[INPUT DATA]

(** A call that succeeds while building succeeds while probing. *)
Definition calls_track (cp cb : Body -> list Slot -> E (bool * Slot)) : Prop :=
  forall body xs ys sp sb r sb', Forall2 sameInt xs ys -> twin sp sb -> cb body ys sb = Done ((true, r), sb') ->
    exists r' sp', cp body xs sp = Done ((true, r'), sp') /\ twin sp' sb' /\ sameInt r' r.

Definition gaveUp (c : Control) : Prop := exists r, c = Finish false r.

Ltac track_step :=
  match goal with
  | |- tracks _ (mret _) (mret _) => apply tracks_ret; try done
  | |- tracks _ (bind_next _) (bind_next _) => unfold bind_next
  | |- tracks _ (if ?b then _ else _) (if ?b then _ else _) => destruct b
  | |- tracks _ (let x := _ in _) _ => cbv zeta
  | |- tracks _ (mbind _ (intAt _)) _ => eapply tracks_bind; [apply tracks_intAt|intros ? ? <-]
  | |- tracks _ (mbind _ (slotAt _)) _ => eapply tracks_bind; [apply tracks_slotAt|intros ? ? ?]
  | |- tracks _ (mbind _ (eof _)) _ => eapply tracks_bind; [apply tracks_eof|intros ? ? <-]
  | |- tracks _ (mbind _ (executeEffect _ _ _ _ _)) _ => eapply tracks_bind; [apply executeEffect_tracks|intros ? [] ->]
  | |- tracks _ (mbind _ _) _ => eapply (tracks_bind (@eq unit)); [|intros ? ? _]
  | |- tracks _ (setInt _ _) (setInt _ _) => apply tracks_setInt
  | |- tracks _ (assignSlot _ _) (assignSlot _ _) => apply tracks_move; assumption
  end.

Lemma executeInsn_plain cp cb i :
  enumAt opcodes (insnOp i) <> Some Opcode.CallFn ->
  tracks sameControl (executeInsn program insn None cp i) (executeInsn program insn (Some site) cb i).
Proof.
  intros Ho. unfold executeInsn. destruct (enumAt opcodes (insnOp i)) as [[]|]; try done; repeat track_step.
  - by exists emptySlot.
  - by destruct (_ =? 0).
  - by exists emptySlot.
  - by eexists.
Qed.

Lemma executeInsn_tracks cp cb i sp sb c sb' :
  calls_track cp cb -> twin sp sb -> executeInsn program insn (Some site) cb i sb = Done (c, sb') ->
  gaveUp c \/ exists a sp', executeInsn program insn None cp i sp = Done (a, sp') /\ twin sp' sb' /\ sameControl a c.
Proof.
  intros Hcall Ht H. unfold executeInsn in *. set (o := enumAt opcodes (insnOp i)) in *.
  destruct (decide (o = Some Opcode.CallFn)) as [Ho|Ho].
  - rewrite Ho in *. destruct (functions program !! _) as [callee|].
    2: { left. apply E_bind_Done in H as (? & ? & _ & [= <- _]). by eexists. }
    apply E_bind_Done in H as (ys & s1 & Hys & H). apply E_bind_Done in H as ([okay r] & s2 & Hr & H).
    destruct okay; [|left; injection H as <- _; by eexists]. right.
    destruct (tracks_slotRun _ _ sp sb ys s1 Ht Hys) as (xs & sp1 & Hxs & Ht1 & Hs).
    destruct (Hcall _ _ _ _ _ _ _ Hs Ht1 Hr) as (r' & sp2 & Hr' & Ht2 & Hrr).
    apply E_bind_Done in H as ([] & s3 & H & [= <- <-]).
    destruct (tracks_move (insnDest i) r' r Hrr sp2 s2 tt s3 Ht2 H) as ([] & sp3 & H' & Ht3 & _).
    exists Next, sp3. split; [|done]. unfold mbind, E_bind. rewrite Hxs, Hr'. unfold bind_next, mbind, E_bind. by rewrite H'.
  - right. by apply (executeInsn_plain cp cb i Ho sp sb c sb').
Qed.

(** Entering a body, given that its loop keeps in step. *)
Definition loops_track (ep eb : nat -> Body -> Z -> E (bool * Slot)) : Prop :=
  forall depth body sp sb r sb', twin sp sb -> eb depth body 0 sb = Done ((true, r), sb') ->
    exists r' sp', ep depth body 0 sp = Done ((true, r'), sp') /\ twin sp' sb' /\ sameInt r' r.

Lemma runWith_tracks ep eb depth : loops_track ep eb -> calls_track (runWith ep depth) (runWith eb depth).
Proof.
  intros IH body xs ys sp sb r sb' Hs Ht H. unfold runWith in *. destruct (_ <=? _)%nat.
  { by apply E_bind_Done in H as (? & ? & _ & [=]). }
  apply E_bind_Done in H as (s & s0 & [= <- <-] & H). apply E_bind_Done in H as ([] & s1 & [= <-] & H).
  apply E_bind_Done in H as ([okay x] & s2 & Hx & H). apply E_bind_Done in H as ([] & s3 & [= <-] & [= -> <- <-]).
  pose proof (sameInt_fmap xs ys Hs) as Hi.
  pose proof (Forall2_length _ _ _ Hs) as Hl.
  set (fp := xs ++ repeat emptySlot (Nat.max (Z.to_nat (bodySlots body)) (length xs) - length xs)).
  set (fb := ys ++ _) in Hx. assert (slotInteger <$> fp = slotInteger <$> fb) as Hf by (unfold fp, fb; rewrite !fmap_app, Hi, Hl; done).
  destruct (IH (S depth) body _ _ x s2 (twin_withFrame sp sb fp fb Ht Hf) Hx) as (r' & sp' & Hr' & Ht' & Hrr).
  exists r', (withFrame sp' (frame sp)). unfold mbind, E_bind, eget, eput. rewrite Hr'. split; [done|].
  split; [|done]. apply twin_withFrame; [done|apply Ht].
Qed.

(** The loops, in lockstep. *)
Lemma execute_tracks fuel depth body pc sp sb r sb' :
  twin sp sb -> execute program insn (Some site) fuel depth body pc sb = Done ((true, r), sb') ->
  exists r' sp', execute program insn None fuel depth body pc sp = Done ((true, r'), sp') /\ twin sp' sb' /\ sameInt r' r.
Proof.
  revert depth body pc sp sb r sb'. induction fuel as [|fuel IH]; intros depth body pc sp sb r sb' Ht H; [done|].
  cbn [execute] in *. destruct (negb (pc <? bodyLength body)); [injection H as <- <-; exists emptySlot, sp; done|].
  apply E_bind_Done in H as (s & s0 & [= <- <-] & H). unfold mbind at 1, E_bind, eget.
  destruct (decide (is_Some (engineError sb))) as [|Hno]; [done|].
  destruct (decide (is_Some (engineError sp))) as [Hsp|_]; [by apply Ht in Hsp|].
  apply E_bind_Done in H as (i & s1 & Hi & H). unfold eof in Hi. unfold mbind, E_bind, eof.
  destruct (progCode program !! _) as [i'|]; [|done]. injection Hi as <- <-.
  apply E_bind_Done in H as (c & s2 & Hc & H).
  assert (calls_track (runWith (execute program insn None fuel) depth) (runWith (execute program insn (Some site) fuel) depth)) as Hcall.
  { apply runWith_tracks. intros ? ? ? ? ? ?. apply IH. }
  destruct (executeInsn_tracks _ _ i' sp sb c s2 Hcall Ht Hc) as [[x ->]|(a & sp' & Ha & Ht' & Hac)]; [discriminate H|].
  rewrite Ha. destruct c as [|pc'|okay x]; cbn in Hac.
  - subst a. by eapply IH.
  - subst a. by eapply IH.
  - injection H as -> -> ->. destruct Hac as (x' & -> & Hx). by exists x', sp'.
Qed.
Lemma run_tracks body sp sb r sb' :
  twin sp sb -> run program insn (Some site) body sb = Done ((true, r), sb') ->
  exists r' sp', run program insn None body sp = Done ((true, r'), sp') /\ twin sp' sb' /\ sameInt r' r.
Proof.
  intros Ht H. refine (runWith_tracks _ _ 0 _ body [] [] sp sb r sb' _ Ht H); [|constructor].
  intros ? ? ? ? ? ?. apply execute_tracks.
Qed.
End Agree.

[PROBLEM TO WORK ON] Copy out all the entries shown above, character for character.

[EXERCISE SOLUTION]
(** A call that succeeds while building succeeds while probing. *)
Definition calls_track (cp cb : Body -> list Slot -> E (bool * Slot)) : Prop :=
  forall body xs ys sp sb r sb', Forall2 sameInt xs ys -> twin sp sb -> cb body ys sb = Done ((true, r), sb') ->
    exists r' sp', cp body xs sp = Done ((true, r'), sp') /\ twin sp' sb' /\ sameInt r' r.

Definition gaveUp (c : Control) : Prop := exists r, c = Finish false r.

Ltac track_step :=
  match goal with
  | |- tracks _ (mret _) (mret _) => apply tracks_ret; try done
  | |- tracks _ (bind_next _) (bind_next _) => unfold bind_next
  | |- tracks _ (if ?b then _ else _) (if ?b then _ else _) => destruct b
  | |- tracks _ (let x := _ in _) _ => cbv zeta
  | |- tracks _ (mbind _ (intAt _)) _ => eapply tracks_bind; [apply tracks_intAt|intros ? ? <-]
  | |- tracks _ (mbind _ (slotAt _)) _ => eapply tracks_bind; [apply tracks_slotAt|intros ? ? ?]
  | |- tracks _ (mbind _ (eof _)) _ => eapply tracks_bind; [apply tracks_eof|intros ? ? <-]
  | |- tracks _ (mbind _ (executeEffect _ _ _ _ _)) _ => eapply tracks_bind; [apply executeEffect_tracks|intros ? [] ->]
  | |- tracks _ (mbind _ _) _ => eapply (tracks_bind (@eq unit)); [|intros ? ? _]
  | |- tracks _ (setInt _ _) (setInt _ _) => apply tracks_setInt
  | |- tracks _ (assignSlot _ _) (assignSlot _ _) => apply tracks_move; assumption
  end.

Lemma executeInsn_plain cp cb i :
  enumAt opcodes (insnOp i) <> Some Opcode.CallFn ->
  tracks sameControl (executeInsn program insn None cp i) (executeInsn program insn (Some site) cb i).
Proof.
  intros Ho. unfold executeInsn. destruct (enumAt opcodes (insnOp i)) as [[]|]; try done; repeat track_step.
  - by exists emptySlot.
  - by destruct (_ =? 0).
  - by exists emptySlot.
  - by eexists.
Qed.

Lemma executeInsn_tracks cp cb i sp sb c sb' :
  calls_track cp cb -> twin sp sb -> executeInsn program insn (Some site) cb i sb = Done (c, sb') ->
  gaveUp c \/ exists a sp', executeInsn program insn None cp i sp = Done (a, sp') /\ twin sp' sb' /\ sameControl a c.
Proof.
  intros Hcall Ht H. unfold executeInsn in *. set (o := enumAt opcodes (insnOp i)) in *.
  destruct (decide (o = Some Opcode.CallFn)) as [Ho|Ho].
  - rewrite Ho in *. destruct (functions program !! _) as [callee|].
    2: { left. apply E_bind_Done in H as (? & ? & _ & [= <- _]). by eexists. }
    apply E_bind_Done in H as (ys & s1 & Hys & H). apply E_bind_Done in H as ([okay r] & s2 & Hr & H).
    destruct okay; [|left; injection H as <- _; by eexists]. right.
    destruct (tracks_slotRun _ _ sp sb ys s1 Ht Hys) as (xs & sp1 & Hxs & Ht1 & Hs).
    destruct (Hcall _ _ _ _ _ _ _ Hs Ht1 Hr) as (r' & sp2 & Hr' & Ht2 & Hrr).
    apply E_bind_Done in H as ([] & s3 & H & [= <- <-]).
    destruct (tracks_move (insnDest i) r' r Hrr sp2 s2 tt s3 Ht2 H) as ([] & sp3 & H' & Ht3 & _).
    exists Next, sp3. split; [|done]. unfold mbind, E_bind. rewrite Hxs, Hr'. unfold bind_next, mbind, E_bind. by rewrite H'.
  - right. by apply (executeInsn_plain cp cb i Ho sp sb c sb').
Qed.

(** Entering a body, given that its loop keeps in step. *)
Definition loops_track (ep eb : nat -> Body -> Z -> E (bool * Slot)) : Prop :=
  forall depth body sp sb r sb', twin sp sb -> eb depth body 0 sb = Done ((true, r), sb') ->
    exists r' sp', ep depth body 0 sp = Done ((true, r'), sp') /\ twin sp' sb' /\ sameInt r' r.

Lemma runWith_tracks ep eb depth : loops_track ep eb -> calls_track (runWith ep depth) (runWith eb depth).
Proof.
  intros IH body xs ys sp sb r sb' Hs Ht H. unfold runWith in *. destruct (_ <=? _)%nat.
  { by apply E_bind_Done in H as (? & ? & _ & [=]). }
  apply E_bind_Done in H as (s & s0 & [= <- <-] & H). apply E_bind_Done in H as ([] & s1 & [= <-] & H).
  apply E_bind_Done in H as ([okay x] & s2 & Hx & H). apply E_bind_Done in H as ([] & s3 & [= <-] & [= -> <- <-]).
  pose proof (sameInt_fmap xs ys Hs) as Hi.
  pose proof (Forall2_length _ _ _ Hs) as Hl.
  set (fp := xs ++ repeat emptySlot (Nat.max (Z.to_nat (bodySlots body)) (length xs) - length xs)).
  set (fb := ys ++ _) in Hx. assert (slotInteger <$> fp = slotInteger <$> fb) as Hf by (unfold fp, fb; rewrite !fmap_app, Hi, Hl; done).
  destruct (IH (S depth) body _ _ x s2 (twin_withFrame sp sb fp fb Ht Hf) Hx) as (r' & sp' & Hr' & Ht' & Hrr).
  exists r', (withFrame sp' (frame sp)). unfold mbind, E_bind, eget, eput. rewrite Hr'. split; [done|].
  split; [|done]. apply twin_withFrame; [done|apply Ht].
Qed.

(** The loops, in lockstep. *)
Lemma execute_tracks fuel depth body pc sp sb r sb' :
  twin sp sb -> execute program insn (Some site) fuel depth body pc sb = Done ((true, r), sb') ->
  exists r' sp', execute program insn None fuel depth body pc sp = Done ((true, r'), sp') /\ twin sp' sb' /\ sameInt r' r.
Proof.
  revert depth body pc sp sb r sb'. induction fuel as [|fuel IH]; intros depth body pc sp sb r sb' Ht H; [done|].
  cbn [execute] in *. destruct (negb (pc <? bodyLength body)); [injection H as <- <-; exists emptySlot, sp; done|].
  apply E_bind_Done in H as (s & s0 & [= <- <-] & H). unfold mbind at 1, E_bind, eget.
  destruct (decide (is_Some (engineError sb))) as [|Hno]; [done|].
  destruct (decide (is_Some (engineError sp))) as [Hsp|_]; [by apply Ht in Hsp|].
  apply E_bind_Done in H as (i & s1 & Hi & H). unfold eof in Hi. unfold mbind, E_bind, eof.
  destruct (progCode program !! _) as [i'|]; [|done]. injection Hi as <- <-.
  apply E_bind_Done in H as (c & s2 & Hc & H).
  assert (calls_track (runWith (execute program insn None fuel) depth) (runWith (execute program insn (Some site) fuel) depth)) as Hcall.
  { apply runWith_tracks. intros ? ? ? ? ? ?. apply IH. }
  destruct (executeInsn_tracks _ _ i' sp sb c s2 Hcall Ht Hc) as [[x ->]|(a & sp' & Ha & Ht' & Hac)]; [discriminate H|].
  rewrite Ha. destruct c as [|pc'|okay x]; cbn in Hac.
  - subst a. by eapply IH.
  - subst a. by eapply IH.
  - injection H as -> -> ->. destruct Hac as (x' & -> & Hx). by exists x', sp'.
Qed.
Lemma run_tracks body sp sb r sb' :
  twin sp sb -> run program insn (Some site) body sb = Done ((true, r), sb') ->
  exists r' sp', run program insn None body sp = Done ((true, r'), sp') /\ twin sp' sb' /\ sameInt r' r.
Proof.
  intros Ht H. refine (runWith_tracks _ _ 0 _ body [] [] sp sb r sb' _ Ht H); [|constructor].
  intros ? ? ? ? ? ?. apply execute_tracks.
Qed.
End Agree.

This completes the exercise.